Try it>
Your answer should be the lines of the data below that contain "NewUpdater".

Working data>

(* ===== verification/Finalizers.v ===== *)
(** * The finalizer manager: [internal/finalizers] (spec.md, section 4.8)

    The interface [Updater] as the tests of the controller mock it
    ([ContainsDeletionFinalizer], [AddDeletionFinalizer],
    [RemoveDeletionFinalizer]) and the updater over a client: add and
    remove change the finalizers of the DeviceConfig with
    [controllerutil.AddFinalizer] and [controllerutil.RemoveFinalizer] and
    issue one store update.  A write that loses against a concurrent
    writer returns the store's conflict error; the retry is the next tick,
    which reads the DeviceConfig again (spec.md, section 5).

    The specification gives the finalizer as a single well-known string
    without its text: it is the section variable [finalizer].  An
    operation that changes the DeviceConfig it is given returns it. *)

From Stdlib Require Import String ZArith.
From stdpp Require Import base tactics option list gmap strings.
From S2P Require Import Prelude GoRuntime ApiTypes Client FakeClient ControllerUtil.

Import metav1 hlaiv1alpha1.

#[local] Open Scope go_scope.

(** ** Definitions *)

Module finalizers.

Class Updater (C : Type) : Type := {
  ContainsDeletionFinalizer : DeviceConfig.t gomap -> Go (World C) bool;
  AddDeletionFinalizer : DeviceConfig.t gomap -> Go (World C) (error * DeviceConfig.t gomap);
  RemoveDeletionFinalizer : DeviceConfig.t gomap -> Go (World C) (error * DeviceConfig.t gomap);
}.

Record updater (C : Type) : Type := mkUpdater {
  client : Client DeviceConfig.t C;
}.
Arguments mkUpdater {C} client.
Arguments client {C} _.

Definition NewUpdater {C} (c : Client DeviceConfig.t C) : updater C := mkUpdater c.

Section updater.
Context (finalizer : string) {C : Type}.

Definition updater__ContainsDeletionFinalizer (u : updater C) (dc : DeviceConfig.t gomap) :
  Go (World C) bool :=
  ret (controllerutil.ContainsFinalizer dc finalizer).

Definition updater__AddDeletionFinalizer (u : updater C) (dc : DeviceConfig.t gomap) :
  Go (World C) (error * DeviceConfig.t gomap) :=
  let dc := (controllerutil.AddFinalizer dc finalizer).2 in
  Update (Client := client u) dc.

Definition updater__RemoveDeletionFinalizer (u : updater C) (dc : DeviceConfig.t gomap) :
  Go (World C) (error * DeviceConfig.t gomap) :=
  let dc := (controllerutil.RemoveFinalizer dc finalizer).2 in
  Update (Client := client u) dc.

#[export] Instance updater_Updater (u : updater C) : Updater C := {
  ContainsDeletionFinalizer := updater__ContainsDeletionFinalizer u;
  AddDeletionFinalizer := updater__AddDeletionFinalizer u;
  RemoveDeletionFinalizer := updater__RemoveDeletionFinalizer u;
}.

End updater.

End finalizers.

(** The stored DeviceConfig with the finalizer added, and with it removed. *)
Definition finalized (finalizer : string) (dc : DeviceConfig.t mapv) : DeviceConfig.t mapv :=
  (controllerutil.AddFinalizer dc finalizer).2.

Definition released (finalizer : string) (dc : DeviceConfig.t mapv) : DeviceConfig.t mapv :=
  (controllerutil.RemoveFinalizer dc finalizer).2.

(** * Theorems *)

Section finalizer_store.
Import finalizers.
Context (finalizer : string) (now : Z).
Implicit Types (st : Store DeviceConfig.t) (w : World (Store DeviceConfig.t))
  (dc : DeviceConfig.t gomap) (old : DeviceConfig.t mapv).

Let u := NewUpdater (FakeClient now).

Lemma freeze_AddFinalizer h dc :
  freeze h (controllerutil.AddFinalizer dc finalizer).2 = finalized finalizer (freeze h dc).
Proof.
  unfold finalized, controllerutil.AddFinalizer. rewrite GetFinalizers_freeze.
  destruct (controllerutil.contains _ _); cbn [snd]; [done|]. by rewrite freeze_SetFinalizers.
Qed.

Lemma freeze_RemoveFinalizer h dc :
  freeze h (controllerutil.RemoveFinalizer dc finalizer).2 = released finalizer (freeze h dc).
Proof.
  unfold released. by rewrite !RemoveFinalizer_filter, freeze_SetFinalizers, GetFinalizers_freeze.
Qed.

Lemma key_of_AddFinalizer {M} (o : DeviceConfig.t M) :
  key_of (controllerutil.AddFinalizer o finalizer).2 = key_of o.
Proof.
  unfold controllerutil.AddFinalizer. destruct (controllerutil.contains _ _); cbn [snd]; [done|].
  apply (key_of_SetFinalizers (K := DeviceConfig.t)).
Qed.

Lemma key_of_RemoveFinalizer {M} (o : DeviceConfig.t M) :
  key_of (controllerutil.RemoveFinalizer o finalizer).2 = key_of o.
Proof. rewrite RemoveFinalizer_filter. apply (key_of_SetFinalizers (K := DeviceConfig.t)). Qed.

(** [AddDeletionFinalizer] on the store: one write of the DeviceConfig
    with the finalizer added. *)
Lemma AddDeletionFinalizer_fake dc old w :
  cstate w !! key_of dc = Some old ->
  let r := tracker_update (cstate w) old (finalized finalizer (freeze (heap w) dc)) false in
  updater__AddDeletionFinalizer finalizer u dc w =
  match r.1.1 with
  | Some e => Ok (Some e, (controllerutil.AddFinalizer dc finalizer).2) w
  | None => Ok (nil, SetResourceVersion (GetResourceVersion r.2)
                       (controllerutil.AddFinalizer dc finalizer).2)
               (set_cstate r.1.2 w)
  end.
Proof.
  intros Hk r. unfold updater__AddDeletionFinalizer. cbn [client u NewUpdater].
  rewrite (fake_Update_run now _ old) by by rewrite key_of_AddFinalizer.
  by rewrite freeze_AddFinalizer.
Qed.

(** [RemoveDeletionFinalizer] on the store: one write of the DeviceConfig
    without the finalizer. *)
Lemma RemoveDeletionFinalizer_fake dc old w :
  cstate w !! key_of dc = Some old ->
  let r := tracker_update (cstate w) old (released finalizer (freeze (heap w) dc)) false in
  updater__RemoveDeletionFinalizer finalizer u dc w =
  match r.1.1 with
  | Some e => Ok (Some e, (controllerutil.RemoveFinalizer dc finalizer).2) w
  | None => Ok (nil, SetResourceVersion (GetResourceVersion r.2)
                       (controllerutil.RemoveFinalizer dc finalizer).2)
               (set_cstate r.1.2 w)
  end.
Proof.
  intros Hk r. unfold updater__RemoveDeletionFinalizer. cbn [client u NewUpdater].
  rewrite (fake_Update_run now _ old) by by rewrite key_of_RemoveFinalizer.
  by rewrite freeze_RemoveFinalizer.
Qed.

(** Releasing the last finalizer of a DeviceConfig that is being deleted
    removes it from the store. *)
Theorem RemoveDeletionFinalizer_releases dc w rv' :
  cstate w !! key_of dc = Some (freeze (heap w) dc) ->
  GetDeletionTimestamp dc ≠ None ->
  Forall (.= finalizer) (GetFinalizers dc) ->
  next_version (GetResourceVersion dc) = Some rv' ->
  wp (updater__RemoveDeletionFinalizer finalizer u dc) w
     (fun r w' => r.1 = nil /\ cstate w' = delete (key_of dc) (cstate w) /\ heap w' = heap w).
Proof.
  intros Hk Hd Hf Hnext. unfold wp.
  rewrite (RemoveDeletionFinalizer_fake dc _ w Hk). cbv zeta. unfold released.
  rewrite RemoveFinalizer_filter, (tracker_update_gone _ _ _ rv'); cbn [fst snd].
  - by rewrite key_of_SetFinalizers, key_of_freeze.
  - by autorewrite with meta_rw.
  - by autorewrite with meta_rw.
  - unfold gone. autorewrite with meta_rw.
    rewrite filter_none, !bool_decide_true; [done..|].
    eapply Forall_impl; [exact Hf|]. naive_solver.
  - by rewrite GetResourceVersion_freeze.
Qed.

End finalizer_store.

Expected output>
Definition NewUpdater {C} (c : Client DeviceConfig.t C) : updater C := mkUpdater c.
Let u := NewUpdater (FakeClient now).
  intros Hk r. unfold updater__AddDeletionFinalizer. cbn [client u NewUpdater].
  intros Hk r. unfold updater__RemoveDeletionFinalizer. cbn [client u NewUpdater].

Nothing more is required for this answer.